◆ What to work on:
Provide the number of lines of the records that include "Import", with no other content.

◆ Exercise input:
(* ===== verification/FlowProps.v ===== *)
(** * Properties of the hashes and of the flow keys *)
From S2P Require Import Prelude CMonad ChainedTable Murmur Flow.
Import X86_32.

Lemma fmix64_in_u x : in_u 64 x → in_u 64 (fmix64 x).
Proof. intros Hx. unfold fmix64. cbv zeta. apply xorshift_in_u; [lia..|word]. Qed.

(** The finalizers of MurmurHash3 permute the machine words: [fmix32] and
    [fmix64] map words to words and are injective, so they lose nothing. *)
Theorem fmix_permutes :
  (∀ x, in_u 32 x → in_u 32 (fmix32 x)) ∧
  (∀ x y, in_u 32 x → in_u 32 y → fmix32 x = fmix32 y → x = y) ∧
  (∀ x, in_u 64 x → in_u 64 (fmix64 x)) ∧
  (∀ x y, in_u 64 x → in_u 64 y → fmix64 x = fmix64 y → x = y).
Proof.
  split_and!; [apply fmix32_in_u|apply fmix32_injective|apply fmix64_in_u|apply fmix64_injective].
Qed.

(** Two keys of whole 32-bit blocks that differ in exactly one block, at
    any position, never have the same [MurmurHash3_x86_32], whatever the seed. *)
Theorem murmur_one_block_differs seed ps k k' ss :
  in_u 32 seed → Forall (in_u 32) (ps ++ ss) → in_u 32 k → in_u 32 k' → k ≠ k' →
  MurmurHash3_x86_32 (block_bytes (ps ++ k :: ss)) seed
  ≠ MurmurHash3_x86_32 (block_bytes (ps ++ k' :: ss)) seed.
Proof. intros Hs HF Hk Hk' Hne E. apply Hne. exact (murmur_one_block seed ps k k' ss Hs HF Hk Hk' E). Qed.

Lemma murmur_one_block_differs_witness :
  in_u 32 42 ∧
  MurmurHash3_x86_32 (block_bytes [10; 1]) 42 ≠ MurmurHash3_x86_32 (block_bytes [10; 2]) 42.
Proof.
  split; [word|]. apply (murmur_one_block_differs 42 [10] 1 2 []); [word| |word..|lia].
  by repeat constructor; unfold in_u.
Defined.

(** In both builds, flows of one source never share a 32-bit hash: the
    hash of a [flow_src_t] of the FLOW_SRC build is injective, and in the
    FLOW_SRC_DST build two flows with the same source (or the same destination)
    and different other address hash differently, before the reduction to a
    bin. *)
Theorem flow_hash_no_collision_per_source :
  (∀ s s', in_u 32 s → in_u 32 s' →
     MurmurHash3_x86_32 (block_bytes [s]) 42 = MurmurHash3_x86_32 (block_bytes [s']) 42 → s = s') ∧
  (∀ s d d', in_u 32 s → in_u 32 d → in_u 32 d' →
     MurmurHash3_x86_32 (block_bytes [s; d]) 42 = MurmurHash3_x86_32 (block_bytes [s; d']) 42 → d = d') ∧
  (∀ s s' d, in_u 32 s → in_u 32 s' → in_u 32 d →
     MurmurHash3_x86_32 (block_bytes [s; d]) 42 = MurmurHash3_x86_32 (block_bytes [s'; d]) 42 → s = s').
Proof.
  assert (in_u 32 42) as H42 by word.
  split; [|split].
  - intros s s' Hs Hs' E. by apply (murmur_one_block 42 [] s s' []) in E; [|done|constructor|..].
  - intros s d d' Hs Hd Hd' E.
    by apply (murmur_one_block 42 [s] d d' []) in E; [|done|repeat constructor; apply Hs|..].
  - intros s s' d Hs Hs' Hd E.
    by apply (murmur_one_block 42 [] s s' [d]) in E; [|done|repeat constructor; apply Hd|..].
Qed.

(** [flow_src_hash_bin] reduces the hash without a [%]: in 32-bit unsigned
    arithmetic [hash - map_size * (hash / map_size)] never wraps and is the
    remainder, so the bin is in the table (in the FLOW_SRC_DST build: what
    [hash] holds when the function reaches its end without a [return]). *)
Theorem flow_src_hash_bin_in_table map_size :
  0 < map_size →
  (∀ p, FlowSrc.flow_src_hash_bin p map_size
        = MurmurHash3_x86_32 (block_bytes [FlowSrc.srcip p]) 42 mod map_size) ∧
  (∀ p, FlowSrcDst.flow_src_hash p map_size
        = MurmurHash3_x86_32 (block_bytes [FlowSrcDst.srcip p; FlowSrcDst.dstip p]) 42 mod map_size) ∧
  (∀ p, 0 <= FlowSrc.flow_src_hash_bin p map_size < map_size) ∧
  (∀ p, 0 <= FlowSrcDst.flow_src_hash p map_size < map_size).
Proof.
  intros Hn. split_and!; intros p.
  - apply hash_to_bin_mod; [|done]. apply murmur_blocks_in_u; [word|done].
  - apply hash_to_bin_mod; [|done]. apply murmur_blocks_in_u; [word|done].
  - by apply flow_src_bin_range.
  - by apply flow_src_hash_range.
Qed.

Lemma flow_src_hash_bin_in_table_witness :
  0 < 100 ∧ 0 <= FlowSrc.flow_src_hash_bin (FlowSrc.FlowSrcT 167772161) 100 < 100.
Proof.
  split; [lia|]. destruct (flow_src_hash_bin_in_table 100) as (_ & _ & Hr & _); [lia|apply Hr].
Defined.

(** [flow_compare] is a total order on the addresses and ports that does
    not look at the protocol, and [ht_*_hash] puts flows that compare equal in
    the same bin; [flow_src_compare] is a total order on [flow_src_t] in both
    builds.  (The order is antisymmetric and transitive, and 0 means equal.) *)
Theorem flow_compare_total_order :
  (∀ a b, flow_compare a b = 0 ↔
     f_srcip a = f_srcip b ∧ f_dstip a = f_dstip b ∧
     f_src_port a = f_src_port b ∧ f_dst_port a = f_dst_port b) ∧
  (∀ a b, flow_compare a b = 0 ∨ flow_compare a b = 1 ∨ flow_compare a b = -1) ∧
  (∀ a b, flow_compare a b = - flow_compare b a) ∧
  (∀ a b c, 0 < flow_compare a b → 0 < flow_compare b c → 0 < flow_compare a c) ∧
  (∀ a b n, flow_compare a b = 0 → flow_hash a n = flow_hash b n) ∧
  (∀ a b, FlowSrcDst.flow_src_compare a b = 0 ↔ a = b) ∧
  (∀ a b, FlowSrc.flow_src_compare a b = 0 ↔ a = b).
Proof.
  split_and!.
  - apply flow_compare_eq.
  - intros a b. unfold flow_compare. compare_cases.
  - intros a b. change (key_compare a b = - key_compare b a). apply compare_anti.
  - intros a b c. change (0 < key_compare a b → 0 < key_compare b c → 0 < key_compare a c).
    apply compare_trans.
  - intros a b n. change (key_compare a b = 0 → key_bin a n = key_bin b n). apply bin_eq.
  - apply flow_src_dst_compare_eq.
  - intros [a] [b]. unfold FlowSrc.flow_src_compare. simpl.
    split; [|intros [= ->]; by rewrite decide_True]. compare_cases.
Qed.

◆ The answer:
2